4.10.2 CONSTRUCTION.
(a) SECTION 25110. This Plan and the grant of Awards shall be
construed in accordance with the California Regulations to
the extent required and applicable to Participants in this
Plan.
(b) RULE 16B-3. It is the intent of the Company that the
Awards and transactions permitted by Awards generally
satisfy and be interpreted in a manner that, in the case
of Participants who are or may be subject to Section 16 of
the Exchange Act, satisfies the applicable requirements of
Rule 16b-3 so that such persons (unless they otherwise
agree) will be entitled to the benefits of Rule 16b-3 or
other exemptive rules under Section 16 of the Exchange Act
in respect of those transactions and will not be subjected
to avoidable liability.
(c) SECTION 162(m). It is the further intent of the Company
that (to the extent the Company or an Award under this
Plan may be or become subject to limitations on
deductibility under Section 162(m) of the Code) any Award
granted with an exercise or base price not less than Fair
Market Value on the date of grant and held by a person
subject to Section 162(m) of the Code will qualify as
performance-based compensation or otherwise be exempt from
deductibility limitations under Section 162(m) of the
Code, to the extent that the Committee authorizing the
Award (or the payment thereof, as the case may be)
satisfies any applicable administrative requirements
thereof. This Plan will be interpreted consistent with
such intent.
4.10.3 SEVERABILITY. If a court of competent jurisdiction holds any
provision invalid and unenforceable, the remaining provisions of
this Plan will continue in effect.
4.11 CAPTIONS. Captions and headings are given to the sections and
subsections of this Plan solely as a convenience to facilitate
reference.
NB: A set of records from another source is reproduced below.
(* ===== verification/PageCursor.v ===== *)
(** * Keyset pagination

    [page-cursor.ts]: the opaque cursor and its round trip, [paginate], and
    the seek queries of [control-plane-store.ts] that use them.  What an order
    of rows must offer a paginated query is the class [Seek]; the theorems on
    walking the pages hold for every order that keeps its laws.  Node's
    [Buffer] conversions are parameters. *)
From S2P Require Import Prelude JsText Json SshKey Domain JsonParse.
From Stdlib Require Import ZArith Lia Bool Ascii String Sorting.Sorted.
From stdpp Require Import base decidable list strings sorting.
Open Scope string_scope.
Open Scope Z_scope.
Open Scope prog_scope.

(** [Buffer.from(text, 'utf8').toString('base64url')] and its inverse. *)
Class Base64url : Type := {
  toBase64url : string → string;
  fromBase64url : string → string;
}.

Definition CURSOR_VERSION : Z := 1.
Definition MAXIMUM_CURSOR_LENGTH : Z := 512.
Definition MAXIMUM_COMPONENT_LENGTH : Z := 128.

Record PageCursor : Set := { cu_sortKey : string; cu_id : string }.

(** [null] where the source returns [null]; [undefined] is [None] as well. *)
Record PageRequest : Set := { pg_limit : Z; pg_cursor : option string }.

Definition invalidCursor : error := invalid "The pagination cursor is not valid.".

Definition isComponent (v : json) : option string :=
  match v with
  | JStr s => if (0 <? js_length s) && (js_length s <=? MAXIMUM_COMPONENT_LENGTH) then Some s else None
  | _ => None
  end.

Definition cursor_json (p : PageCursor) : json :=
  JObj [("v", JNum CURSOR_VERSION); ("s", JStr p.(cu_sortKey)); ("i", JStr p.(cu_id))].

Section cursor.
Context `{Base64url}.

Definition encodePageCursor (p : PageCursor) : string := toBase64url (default "" (stringify (cursor_json p))).

Definition decodePageCursor (cursor : string) : result error PageCursor :=
  if (js_length cursor =? 0) || (MAXIMUM_CURSOR_LENGTH <? js_length cursor) then Err invalidCursor
  else
    match JSON_parse (fromBase64url cursor) with
    | Some (JObj candidate) =>
        match field "v" candidate with
        | JNum v =>
            if v =? CURSOR_VERSION then
              match isComponent (field "s" candidate), isComponent (field "i" candidate) with
              | Some s, Some i => Ok {| cu_sortKey := s; cu_id := i |}
              | _, _ => Err invalidCursor
              end
            else Err invalidCursor
        | _ => Err invalidCursor
        end
    | _ => Err invalidCursor
    end.

Definition paginate {T : Type} (rows : list T) (limit : Z) (position : T → PageCursor) : list T * option string :=
  if Z.of_nat (List.length rows) <=? limit then (rows, None)
  else
    let items := take (Z.to_nat limit) rows in
    (items, (λ r, encodePageCursor (position r)) <$> last items).

(** ** Seek queries *)

(** How a paginated query orders rows: the position a cursor carries for a
    row, the key the database casts a position to, and the listing order. *)
Class Seek (R K : Type) : Type := {
  position : R → PageCursor;
  seek_key : PageCursor → result error K;
  row_key : R → K;
  precedes : K → K → bool;
}.

Section seek.
Context {R K : Type} `{Seek R K}.

(** ORDER BY on the listing order. *)
Definition in_order (a b : R) : Prop := precedes (row_key b) (row_key a) = false.
#[export] Instance in_order_dec : RelDecision in_order.
Proof. intros a b. unfold in_order. apply _. Defined.
Definition sorted_rows (rows : list R) : list R := merge_sort in_order rows.

Definition after_key (k : K) (rows : list R) : list R := List.filter (λ r, precedes k (row_key r)) rows.

(** SELECT ... WHERE (seek) ORDER BY ... LIMIT limit + 1, trimmed. *)
Definition list_page (page : PageRequest) (rows : list R) : result error (list R * option string) :=
  let? wanted :=
    match page.(pg_cursor) with
    | Some c =>
        if truthy c then
          let? p := decodePageCursor c in
          let? k := seek_key p in
          Ok (after_key k rows)
        else Ok rows
    | None => Ok rows
    end in
  Ok (paginate (take (Z.to_nat (page.(pg_limit) + 1)) (sorted_rows wanted)) page.(pg_limit) position).
End seek.

(** ** Cursors *)

Definition component (s : string) : Prop := 1 ≤ js_length s ≤ MAXIMUM_COMPONENT_LENGTH.

Lemma isComponent_str (s : string) : component s → isComponent (JStr s) = Some s.
Proof.
  intros Hs. unfold component, isComponent in *.
  replace (0 <? js_length s) with true by (symmetry; apply Z.ltb_lt; lia).
  by replace (js_length s <=? MAXIMUM_COMPONENT_LENGTH) with true by (symmetry; apply Z.leb_le; lia).
Qed.

Lemma cursor_plain (p : PageCursor) : plain (cursor_json p).
Proof.
  constructor; [|repeat constructor; cbn; unfold CURSOR_VERSION; lia].
  apply (bool_decide_unpack _). by vm_compute.
Qed.

Section roundtrip.
(** The documented round trip of the encoding. *)
Hypothesis base64url_roundtrip : ∀ s, fromBase64url (toBase64url s) = s.

Lemma decode_encode (p : PageCursor) :
  component p.(cu_sortKey) → component p.(cu_id) →
  1 ≤ js_length (encodePageCursor p) ≤ MAXIMUM_CURSOR_LENGTH → decodePageCursor (encodePageCursor p) = Ok p.
Proof.
  intros Hs Hi Hl. unfold decodePageCursor. pose proof (JSON_roundtrip _ (cursor_plain p)) as [Htext Hparse].
  replace (js_length (encodePageCursor p) =? 0) with false by (symmetry; apply Z.eqb_neq; lia).
  replace (MAXIMUM_CURSOR_LENGTH <? js_length (encodePageCursor p)) with false by (symmetry; apply Z.ltb_ge; lia).
  unfold encodePageCursor. rewrite base64url_roundtrip, Htext. cbn [default]. unfold id.
  rewrite Hparse. cbn -[isComponent]. rewrite !isComponent_str by done. by destruct p.
Qed.

(** A cursor carries its position: what [encodePageCursor] issues,
    [decodePageCursor] reads back as the same position, for every position
    whose components are within bounds and whose token fits the contract; two
    positions never share a token; and whatever text a caller sends, the
    result is a position within bounds or VALIDATION_FAILED. *)
Theorem cursor_roundtrip (p : PageCursor) (Hs : component p.(cu_sortKey)) (Hi : component p.(cu_id))
    (Hl : 1 ≤ js_length (encodePageCursor p) ≤ MAXIMUM_CURSOR_LENGTH) :
  decodePageCursor (encodePageCursor p) = Ok p
  ∧ (∀ q, encodePageCursor q = encodePageCursor p → q = p)
  ∧ (∀ text, match decodePageCursor text with
             | Ok q => component q.(cu_sortKey) ∧ component q.(cu_id)
             | Err e => error_code e = Some VALIDATION_FAILED
             end).
Proof.
  split_and!; [by apply decode_encode| |].
  - intros q Hq. unfold encodePageCursor in Hq. apply (f_equal fromBase64url) in Hq.
    rewrite !base64url_roundtrip in Hq.
    assert (Htext : stringify (cursor_json q) = stringify (cursor_json p)).
    { rewrite !stringify_plain by apply cursor_plain. rewrite !stringify_plain in Hq by apply cursor_plain.
      exact (f_equal Some Hq). }
    apply stringify_inj in Htext; [|apply cursor_plain..]. destruct p, q. by simplify_eq/=.
  - intros text. unfold decodePageCursor, isComponent, component. repeat case_match; simplify_eq; try done; cbn; unbool; lia.
Qed.
End roundtrip.

(** ** Walking the pages *)

Lemma StronglySorted_impl {A : Type} (P Q : A → A → Prop) (l : list A) :
  StronglySorted P l → (∀ a b, P a b → Q a b) → StronglySorted Q l.
Proof.
  intros Hl Hpq. induction Hl as [|a l _ IH Ha]; constructor; [done|]. eapply Forall_impl; [exact Ha|]. intros b. apply Hpq.
Qed.

Class SeekLaws (R K : Type) `{Seek R K} : Prop := {
  precedes_irrefl k : precedes k k = false;
  precedes_trans a b c : precedes a b = true → precedes b c = true → precedes a c = true;
  precedes_total a b : precedes a b = false → precedes b a = false → a = b;
}.

(** A row a cursor can point to. *)
Definition addressable {R K : Type} `{Seek R K} (r : R) : Prop :=
  encodePageCursor (position r) ≠ "" ∧ decodePageCursor (encodePageCursor (position r)) = Ok (position r)
  ∧ seek_key (position r) = Ok (row_key r).

Section walk.
Context {R K : Type} `{SeekLaws R K}.

(** A client follows the cursors, each request against the version of the
    table of its moment: the rows collected, and the cursor left over. *)
Fixpoint walk (limit : Z) (versions : list (list R)) (cursor : option string) : result error (list R * option string) :=
  match versions with
  | [] => Ok ([], cursor)
  | rows :: versions =>
      let? page := list_page {| pg_limit := limit; pg_cursor := cursor |} rows in
      match page with
      | (items, None) => Ok (items, None)
      | (items, Some next) => let? rest := walk limit versions (Some next) in Ok ((items ++ fst rest)%list, snd rest)
      end
  end.

Definition strictly (a b : R) : Prop := precedes (row_key a) (row_key b) = true.

#[local] Instance in_order_trans : Transitive in_order.
Proof.
  intros a b c. unfold in_order. intros Hba Hcb. destruct (precedes (row_key c) (row_key a)) eqn:Hca; [|done].
  destruct (precedes (row_key a) (row_key b)) eqn:Hab.
  - by rewrite (precedes_trans _ _ _ Hca Hab) in Hcb.
  - rewrite (precedes_total _ _ Hab Hba) in Hca. congruence.
Qed.
#[local] Instance in_order_total : Total in_order.
Proof.
  intros a b. unfold in_order. destruct (precedes (row_key b) (row_key a)) eqn:Hba; [|by left].
  right. destruct (precedes (row_key a) (row_key b)) eqn:Hab; [|done].
  pose proof (precedes_trans _ _ _ Hba Hab) as Hbb. by rewrite precedes_irrefl in Hbb.
Qed.

Lemma sorted_perm (rows : list R) : sorted_rows rows ≡ₚ rows.
Proof. apply merge_sort_Permutation. Qed.

(** With distinct keys the listing is strictly ordered. *)
Lemma sorted_strictly (rows : list R) : NoDup (map row_key rows) → StronglySorted strictly (sorted_rows rows).
Proof.
  intros Hnd. rewrite <- (sorted_perm rows) in Hnd.
  pose proof (StronglySorted_merge_sort in_order rows) as Hs. fold (sorted_rows rows) in Hs.
  induction Hs as [|a l Hs IH Ha]; [constructor|]. cbn in Hnd. apply NoDup_cons in Hnd as [Hin Hnd].
  constructor; [by apply IH|]. apply Forall_forall. intros b Hb. rewrite Forall_forall in Ha.
  specialize (Ha b Hb). unfold in_order in Ha. unfold strictly.
  destruct (precedes (row_key a) (row_key b)) eqn:Hab; [done|]. exfalso. apply Hin.
  rewrite (precedes_total _ _ Hab Ha). by apply list_elem_of_fmap_2.
Qed.

(** ** One page *)

Definition remaining (k : option K) (rows : list R) : list R :=
  match k with Some k => after_key k rows | None => rows end.
(** A cursor that stands at a key: none yet, or the one issued for a row. *)
Definition stands_at (cursor : option string) (k : option K) : Prop :=
  match cursor, k with
  | None, None => True
  | Some c, Some k => ∃ r, addressable r ∧ c = encodePageCursor (position r) ∧ k = row_key r
  | _, _ => False
  end.
(** A version of the table: distinct keys, and every row can be pointed to. *)
Definition proper (rows : list R) : Prop := NoDup (map row_key rows) ∧ Forall addressable rows.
Such headings will not be deemed in any way material or
relevant to the construction or interpretation of this Plan or any
provision.
4.12 NON-EXCLUSIVITY OF PLAN. Nothing in this Plan will limit or be deemed to
limit the authority of the Board or the Committee to grant awards or
authorize any other compensation, with or without reference to the
Common Stock, under any other plan or authority.
5. DEFINITIONS.
"AWARD" means an Option or Stock Appreciation Right or any combination thereof,
whether alternative or cumulative, authorized by and granted under this Plan.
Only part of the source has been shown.